> **EXERCISE PROMPT**:
Copy every line of the records below where the word "Numbers" occurs.

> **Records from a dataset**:
== Segment start ==

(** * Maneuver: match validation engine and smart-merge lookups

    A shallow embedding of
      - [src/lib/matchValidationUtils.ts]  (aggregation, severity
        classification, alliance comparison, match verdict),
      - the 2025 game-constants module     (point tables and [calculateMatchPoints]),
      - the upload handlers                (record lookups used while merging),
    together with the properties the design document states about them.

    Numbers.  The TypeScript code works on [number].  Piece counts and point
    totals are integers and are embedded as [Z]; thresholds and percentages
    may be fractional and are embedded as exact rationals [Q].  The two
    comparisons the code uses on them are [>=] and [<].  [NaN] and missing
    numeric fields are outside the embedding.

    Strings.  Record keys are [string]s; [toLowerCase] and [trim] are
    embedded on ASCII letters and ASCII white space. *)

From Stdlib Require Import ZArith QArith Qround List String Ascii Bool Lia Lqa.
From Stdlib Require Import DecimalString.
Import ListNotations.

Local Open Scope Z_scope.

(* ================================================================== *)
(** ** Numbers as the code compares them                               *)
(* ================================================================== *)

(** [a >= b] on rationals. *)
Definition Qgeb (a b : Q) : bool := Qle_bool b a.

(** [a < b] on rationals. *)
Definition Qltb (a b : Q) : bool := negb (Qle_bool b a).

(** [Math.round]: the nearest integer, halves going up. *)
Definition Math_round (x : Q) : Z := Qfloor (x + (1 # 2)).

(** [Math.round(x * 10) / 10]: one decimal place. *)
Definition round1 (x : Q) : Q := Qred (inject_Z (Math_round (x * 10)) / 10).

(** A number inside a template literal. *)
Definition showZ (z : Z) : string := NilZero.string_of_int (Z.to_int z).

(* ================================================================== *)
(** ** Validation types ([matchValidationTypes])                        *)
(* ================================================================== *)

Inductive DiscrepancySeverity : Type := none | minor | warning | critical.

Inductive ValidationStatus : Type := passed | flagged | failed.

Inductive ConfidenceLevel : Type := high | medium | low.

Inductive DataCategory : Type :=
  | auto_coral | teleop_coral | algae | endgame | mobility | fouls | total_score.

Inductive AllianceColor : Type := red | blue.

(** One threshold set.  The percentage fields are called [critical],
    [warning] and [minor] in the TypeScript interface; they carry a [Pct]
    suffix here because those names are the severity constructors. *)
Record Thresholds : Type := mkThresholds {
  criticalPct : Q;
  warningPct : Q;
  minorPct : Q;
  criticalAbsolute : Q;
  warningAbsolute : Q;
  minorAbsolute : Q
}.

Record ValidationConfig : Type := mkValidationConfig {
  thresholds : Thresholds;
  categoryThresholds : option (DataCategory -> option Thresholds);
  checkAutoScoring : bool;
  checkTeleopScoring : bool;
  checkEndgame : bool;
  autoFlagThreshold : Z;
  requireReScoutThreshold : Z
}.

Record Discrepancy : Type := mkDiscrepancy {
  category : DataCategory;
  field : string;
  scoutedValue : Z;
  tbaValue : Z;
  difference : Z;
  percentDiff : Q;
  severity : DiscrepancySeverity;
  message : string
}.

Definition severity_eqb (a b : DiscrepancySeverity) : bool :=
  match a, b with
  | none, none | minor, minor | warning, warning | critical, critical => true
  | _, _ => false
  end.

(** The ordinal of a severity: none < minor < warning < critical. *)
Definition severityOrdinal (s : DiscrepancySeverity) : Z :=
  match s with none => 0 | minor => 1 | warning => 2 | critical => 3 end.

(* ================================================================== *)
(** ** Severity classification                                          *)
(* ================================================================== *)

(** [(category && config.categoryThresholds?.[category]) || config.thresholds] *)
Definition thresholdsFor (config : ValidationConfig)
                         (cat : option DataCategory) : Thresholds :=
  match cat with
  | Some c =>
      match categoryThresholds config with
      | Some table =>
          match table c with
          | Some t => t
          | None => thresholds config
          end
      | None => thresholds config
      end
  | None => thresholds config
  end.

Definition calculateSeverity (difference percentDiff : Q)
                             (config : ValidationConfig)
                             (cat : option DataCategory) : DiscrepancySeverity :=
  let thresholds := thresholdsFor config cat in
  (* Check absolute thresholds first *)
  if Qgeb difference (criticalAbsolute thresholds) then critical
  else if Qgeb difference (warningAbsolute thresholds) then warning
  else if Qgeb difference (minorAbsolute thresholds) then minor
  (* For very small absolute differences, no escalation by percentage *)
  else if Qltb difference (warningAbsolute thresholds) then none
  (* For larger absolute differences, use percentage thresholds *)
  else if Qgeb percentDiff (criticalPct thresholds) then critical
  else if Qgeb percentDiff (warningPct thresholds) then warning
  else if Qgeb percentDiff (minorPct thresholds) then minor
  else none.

== Segment end ==

> **ANSWER**:
    Numbers.  The TypeScript code works on [number].  Piece counts and point
(** ** Numbers as the code compares them                               *)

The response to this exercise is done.